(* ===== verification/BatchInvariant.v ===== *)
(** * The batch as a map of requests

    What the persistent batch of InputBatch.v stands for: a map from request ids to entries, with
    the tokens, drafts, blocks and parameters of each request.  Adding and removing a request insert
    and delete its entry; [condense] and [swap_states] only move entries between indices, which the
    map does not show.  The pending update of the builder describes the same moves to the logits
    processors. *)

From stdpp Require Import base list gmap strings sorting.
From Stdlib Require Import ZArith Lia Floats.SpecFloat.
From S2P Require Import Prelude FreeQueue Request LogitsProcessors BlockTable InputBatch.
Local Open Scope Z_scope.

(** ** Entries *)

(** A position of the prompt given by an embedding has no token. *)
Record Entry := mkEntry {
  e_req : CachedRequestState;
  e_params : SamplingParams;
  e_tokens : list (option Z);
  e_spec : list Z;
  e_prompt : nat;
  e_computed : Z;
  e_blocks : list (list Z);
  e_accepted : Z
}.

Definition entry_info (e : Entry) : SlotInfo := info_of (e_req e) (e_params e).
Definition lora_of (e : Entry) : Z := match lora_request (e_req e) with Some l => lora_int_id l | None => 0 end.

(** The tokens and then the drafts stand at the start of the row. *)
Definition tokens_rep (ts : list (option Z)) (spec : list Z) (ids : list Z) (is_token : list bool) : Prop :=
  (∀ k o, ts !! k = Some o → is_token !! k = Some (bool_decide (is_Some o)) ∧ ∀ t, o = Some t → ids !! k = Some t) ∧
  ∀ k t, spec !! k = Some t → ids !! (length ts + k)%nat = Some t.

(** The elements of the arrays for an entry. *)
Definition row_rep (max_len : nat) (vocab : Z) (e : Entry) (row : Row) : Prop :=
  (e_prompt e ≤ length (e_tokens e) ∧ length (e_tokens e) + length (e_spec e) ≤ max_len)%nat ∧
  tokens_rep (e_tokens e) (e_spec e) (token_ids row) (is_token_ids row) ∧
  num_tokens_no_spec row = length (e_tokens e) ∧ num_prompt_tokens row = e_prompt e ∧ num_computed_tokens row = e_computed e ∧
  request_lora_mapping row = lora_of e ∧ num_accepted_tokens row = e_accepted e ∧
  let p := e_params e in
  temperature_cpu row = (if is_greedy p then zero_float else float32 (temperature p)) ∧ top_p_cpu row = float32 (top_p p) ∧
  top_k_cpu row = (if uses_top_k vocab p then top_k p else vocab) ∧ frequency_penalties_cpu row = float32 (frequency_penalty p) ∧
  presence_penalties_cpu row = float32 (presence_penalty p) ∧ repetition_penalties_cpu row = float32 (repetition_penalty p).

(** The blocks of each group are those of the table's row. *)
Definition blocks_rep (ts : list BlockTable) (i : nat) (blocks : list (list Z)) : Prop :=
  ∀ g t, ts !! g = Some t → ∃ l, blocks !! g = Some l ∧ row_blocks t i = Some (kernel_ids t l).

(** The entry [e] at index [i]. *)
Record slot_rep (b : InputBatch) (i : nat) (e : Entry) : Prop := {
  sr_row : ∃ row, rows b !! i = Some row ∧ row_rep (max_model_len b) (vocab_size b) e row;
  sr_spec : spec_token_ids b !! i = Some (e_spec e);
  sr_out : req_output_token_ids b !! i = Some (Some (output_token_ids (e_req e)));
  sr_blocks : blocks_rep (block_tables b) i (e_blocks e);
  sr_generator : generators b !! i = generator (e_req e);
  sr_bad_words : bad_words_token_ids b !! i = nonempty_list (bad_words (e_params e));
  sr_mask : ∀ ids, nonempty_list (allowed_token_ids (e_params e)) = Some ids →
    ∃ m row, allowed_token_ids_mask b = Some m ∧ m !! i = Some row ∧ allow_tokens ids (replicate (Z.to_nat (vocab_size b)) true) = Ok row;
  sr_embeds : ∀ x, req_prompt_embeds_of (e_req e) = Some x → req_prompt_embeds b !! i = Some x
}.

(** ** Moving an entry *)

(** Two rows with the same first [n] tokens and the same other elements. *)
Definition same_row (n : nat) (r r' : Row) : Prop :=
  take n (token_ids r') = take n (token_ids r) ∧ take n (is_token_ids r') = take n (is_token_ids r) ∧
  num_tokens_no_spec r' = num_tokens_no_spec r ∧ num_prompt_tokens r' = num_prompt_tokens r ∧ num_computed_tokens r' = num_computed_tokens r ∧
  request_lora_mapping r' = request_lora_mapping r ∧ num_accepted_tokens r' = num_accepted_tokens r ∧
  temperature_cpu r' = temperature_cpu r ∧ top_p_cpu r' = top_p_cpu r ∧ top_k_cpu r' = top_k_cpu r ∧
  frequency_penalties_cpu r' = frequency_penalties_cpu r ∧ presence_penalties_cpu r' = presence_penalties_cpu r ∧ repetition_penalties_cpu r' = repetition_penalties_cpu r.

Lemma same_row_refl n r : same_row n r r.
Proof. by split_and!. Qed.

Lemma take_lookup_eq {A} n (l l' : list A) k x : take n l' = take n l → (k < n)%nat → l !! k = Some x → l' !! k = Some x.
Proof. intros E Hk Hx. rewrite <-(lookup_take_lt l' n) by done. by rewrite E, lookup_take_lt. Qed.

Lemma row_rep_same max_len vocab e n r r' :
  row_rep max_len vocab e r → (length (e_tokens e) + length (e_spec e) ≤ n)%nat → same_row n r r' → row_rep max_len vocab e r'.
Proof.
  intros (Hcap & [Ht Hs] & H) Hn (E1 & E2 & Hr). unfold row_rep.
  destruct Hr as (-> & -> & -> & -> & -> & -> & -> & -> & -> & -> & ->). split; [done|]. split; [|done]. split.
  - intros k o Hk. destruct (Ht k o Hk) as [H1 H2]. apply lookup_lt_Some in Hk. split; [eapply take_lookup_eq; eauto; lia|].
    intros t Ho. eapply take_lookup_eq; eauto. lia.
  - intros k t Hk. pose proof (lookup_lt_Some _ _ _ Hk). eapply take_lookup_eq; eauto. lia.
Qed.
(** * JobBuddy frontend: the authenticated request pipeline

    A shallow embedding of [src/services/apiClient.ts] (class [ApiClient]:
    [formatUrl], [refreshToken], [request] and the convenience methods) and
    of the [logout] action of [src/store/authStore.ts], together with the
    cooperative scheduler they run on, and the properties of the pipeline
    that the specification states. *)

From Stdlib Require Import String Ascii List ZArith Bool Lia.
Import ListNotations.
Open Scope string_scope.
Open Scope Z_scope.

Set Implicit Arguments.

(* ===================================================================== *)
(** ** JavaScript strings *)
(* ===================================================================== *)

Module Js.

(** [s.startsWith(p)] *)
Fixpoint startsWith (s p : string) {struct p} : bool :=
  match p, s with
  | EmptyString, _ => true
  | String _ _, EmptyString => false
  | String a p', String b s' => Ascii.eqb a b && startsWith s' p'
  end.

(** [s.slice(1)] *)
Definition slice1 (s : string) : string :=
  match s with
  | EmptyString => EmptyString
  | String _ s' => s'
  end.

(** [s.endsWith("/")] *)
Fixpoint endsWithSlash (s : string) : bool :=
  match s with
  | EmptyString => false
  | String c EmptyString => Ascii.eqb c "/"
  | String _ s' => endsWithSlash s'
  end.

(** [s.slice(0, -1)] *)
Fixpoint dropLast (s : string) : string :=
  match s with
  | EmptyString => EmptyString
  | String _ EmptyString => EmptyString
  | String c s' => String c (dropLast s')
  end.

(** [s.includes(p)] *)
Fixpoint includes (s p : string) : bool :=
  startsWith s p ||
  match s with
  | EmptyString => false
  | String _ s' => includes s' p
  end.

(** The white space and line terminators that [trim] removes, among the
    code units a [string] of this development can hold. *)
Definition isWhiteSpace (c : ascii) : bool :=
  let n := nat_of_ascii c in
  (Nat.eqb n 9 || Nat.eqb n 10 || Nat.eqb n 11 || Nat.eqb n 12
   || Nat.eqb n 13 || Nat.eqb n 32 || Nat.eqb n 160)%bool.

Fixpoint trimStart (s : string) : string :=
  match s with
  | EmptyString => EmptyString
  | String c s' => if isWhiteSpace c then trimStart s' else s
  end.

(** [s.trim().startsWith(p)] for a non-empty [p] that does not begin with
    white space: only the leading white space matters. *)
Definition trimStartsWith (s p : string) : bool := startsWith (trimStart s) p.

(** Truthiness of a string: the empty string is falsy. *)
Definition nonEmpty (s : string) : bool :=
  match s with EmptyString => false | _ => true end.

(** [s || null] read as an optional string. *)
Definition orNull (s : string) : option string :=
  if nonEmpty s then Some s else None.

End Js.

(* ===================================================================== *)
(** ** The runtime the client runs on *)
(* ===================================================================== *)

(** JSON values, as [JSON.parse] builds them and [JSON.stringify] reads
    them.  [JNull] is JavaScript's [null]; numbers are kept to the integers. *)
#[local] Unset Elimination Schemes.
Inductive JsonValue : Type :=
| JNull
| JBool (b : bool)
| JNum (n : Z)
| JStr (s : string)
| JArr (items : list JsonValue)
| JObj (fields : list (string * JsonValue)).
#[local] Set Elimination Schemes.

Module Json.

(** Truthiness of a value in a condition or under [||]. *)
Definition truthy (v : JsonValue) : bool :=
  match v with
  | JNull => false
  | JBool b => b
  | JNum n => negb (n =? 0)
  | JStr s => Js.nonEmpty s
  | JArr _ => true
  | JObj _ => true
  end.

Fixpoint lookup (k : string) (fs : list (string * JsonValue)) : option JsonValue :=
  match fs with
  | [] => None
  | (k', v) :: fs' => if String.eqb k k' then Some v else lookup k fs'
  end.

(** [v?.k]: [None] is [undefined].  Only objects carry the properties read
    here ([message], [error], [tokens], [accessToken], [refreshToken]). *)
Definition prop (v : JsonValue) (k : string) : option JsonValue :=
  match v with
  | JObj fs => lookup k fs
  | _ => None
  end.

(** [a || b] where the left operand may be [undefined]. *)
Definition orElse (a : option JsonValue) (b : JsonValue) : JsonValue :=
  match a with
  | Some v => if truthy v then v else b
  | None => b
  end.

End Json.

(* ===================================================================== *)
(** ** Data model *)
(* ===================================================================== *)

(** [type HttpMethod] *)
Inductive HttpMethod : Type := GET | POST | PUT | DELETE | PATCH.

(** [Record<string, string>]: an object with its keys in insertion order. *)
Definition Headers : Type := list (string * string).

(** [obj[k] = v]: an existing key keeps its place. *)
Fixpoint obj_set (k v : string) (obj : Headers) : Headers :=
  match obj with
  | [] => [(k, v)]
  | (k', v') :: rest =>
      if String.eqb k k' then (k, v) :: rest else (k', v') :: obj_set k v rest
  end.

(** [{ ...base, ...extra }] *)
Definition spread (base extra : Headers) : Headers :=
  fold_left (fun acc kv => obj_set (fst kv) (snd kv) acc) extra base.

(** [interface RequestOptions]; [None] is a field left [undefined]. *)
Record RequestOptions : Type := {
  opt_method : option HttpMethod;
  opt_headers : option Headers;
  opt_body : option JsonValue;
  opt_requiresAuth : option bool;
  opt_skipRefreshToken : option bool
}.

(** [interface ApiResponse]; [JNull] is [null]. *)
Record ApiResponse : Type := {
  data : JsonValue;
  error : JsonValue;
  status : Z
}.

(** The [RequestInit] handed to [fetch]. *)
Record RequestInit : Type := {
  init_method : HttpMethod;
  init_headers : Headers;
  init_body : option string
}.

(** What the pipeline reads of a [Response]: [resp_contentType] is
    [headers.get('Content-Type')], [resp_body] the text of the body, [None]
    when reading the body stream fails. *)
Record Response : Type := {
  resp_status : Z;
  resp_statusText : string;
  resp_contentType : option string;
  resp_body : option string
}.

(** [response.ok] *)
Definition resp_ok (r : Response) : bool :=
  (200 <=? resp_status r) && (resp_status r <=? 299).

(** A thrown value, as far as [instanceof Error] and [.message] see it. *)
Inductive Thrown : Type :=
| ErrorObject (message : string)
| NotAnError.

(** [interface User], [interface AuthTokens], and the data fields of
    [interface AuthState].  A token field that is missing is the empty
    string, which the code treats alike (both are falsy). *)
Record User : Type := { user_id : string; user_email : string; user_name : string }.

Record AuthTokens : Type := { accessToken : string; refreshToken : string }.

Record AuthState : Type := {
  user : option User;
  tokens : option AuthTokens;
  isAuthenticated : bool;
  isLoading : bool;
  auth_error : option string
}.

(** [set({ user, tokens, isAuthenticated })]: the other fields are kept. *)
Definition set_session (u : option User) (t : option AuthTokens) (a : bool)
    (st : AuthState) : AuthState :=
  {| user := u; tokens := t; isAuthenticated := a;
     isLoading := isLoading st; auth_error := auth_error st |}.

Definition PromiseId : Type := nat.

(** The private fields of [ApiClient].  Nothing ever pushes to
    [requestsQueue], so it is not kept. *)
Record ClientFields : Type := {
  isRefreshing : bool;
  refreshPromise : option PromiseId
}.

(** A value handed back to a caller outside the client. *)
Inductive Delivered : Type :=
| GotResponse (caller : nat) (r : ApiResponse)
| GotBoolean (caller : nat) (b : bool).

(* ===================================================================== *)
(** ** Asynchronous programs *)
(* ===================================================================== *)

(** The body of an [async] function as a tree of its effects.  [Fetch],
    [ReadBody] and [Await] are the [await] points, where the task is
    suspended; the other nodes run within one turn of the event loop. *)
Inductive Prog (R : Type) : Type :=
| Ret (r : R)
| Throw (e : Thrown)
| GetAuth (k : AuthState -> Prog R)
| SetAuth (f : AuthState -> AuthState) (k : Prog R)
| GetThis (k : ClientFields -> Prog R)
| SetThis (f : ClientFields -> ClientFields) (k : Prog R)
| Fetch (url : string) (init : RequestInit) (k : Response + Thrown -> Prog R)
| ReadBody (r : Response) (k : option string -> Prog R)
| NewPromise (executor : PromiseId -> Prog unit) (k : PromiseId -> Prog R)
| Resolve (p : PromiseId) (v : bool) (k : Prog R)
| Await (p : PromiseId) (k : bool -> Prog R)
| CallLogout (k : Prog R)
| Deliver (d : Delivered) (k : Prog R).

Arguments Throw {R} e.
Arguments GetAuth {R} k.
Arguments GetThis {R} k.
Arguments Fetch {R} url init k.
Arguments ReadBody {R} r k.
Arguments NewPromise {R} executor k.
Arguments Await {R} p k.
==
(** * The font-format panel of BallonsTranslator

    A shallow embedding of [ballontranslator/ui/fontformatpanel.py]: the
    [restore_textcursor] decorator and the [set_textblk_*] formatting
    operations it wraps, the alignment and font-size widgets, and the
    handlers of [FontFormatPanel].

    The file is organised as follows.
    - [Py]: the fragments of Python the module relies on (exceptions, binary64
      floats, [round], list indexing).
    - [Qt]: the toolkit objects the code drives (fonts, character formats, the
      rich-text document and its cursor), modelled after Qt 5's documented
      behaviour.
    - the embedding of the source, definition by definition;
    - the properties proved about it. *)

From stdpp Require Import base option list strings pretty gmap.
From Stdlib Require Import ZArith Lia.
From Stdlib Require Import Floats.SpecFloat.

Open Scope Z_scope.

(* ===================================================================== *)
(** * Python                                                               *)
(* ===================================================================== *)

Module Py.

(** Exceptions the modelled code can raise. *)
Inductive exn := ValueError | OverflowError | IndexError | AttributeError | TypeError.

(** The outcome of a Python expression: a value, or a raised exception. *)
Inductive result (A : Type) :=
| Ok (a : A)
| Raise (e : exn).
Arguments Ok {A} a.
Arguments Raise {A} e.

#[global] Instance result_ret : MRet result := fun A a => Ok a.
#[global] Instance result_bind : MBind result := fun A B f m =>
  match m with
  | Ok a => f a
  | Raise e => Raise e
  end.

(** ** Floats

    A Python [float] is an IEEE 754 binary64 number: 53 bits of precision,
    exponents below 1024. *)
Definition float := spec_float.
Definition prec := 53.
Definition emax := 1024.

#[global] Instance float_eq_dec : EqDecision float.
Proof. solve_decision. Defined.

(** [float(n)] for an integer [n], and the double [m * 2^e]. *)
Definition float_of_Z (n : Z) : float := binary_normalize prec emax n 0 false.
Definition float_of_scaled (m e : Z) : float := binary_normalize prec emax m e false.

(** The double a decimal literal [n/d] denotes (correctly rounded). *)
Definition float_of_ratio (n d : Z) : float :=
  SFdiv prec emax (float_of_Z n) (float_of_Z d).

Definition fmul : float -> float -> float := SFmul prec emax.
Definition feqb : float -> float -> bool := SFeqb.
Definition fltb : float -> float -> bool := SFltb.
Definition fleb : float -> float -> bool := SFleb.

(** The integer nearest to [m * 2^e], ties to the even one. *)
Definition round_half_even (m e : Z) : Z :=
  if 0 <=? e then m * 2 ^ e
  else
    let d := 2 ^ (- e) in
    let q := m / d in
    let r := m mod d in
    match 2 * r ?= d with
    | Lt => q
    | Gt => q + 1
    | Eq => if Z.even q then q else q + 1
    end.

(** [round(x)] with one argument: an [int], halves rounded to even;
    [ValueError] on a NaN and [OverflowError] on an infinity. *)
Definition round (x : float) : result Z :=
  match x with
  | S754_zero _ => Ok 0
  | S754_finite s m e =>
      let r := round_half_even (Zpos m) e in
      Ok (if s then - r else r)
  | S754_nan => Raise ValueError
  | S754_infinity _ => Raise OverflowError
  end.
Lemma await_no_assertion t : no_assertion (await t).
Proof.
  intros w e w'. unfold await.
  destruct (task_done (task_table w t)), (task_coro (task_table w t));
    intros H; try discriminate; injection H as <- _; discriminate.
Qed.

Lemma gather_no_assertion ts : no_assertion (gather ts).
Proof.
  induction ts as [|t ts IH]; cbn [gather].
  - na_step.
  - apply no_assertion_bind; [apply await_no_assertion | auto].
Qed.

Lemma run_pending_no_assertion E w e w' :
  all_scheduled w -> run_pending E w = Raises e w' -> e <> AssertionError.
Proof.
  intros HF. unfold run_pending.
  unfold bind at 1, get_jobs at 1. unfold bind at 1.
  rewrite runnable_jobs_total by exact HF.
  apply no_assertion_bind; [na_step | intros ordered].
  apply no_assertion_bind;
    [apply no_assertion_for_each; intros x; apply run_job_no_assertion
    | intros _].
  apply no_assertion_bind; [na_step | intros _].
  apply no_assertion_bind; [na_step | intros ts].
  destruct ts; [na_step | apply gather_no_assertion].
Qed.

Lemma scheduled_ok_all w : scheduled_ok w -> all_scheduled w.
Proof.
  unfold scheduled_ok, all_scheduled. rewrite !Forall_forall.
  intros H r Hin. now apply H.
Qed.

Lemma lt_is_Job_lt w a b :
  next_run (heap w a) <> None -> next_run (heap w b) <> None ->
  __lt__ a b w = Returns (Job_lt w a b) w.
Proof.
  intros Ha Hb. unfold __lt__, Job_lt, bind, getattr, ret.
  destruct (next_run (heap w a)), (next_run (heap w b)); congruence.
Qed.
---
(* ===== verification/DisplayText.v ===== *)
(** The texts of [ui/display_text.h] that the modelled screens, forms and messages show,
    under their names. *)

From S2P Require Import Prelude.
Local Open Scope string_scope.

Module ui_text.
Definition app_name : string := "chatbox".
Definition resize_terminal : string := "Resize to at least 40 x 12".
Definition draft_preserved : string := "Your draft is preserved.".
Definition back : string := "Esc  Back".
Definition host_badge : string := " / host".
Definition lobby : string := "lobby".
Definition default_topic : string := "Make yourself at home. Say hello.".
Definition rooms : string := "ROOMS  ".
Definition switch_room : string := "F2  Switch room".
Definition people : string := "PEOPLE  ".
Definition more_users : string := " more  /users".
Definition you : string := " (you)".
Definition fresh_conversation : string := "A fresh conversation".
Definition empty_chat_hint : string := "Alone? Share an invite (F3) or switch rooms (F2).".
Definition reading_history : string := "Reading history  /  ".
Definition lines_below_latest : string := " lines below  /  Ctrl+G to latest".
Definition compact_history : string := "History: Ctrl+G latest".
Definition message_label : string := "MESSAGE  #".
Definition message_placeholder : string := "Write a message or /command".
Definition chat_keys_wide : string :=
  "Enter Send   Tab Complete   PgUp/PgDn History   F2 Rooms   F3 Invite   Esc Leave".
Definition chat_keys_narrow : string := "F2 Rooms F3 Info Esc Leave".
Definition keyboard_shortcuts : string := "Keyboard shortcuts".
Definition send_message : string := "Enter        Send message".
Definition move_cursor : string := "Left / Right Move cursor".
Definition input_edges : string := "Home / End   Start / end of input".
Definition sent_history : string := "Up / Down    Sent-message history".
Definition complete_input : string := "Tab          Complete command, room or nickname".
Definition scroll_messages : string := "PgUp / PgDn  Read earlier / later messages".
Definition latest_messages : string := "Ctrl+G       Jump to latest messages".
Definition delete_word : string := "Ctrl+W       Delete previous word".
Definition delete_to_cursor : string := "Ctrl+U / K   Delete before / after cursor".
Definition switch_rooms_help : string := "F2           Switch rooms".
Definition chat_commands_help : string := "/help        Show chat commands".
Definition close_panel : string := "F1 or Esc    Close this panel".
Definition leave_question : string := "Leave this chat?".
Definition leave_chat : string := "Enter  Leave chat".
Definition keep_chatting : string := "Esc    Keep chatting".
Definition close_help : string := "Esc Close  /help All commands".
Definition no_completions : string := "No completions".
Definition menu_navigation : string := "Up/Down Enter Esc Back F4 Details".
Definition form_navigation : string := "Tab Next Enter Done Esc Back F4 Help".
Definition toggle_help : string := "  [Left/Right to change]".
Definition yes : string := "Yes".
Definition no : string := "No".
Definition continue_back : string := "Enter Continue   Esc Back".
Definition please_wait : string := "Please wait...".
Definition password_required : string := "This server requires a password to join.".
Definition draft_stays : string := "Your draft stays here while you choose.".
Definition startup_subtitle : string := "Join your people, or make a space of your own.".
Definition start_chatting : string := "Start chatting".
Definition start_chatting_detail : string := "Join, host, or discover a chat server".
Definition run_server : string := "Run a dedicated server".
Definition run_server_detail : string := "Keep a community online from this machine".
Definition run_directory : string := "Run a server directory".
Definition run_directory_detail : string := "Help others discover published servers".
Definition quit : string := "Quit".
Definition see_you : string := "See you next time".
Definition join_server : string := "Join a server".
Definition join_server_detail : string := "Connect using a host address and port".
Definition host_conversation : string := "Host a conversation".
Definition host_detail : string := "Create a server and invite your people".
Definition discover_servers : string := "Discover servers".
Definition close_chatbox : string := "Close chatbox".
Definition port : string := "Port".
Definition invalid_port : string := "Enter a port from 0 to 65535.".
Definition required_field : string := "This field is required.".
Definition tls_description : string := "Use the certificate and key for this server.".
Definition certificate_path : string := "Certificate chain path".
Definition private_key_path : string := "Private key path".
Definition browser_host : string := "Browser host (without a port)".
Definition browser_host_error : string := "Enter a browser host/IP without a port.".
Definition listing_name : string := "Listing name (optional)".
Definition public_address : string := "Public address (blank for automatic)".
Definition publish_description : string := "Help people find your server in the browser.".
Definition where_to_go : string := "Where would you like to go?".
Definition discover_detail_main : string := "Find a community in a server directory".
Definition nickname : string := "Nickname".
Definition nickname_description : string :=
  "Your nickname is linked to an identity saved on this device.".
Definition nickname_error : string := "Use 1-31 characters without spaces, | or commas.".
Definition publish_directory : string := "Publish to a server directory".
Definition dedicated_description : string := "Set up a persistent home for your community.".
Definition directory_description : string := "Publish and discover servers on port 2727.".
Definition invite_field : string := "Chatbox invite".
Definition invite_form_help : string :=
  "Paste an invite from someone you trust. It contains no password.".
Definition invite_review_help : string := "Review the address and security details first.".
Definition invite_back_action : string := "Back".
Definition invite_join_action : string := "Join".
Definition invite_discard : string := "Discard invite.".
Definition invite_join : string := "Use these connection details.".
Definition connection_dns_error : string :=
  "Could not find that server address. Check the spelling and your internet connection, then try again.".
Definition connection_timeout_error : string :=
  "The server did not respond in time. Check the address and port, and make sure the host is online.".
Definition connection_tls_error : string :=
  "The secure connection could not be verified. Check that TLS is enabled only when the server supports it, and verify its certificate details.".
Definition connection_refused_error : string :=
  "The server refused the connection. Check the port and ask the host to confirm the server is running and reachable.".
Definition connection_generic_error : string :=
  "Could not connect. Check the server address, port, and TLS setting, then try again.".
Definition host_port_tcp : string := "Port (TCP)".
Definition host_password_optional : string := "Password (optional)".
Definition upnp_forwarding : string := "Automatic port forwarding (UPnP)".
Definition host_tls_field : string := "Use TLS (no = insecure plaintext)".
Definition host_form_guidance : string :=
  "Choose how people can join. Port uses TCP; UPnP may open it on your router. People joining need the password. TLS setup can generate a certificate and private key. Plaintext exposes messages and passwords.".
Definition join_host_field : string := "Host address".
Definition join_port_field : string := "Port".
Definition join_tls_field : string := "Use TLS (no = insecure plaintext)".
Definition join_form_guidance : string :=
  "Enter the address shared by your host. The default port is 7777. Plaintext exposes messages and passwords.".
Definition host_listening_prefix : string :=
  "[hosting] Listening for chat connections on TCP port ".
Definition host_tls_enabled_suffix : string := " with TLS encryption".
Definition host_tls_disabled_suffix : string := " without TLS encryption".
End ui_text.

> **Task statement**
Apply a filter for "AuthTokens" to the entries and show each line that passes.

> **Output below**
(** [interface User], [interface AuthTokens], and the data fields of
Record AuthTokens : Type := { accessToken : string; refreshToken : string }.
  tokens : option AuthTokens;
Definition set_session (u : option User) (t : option AuthTokens) (a : bool)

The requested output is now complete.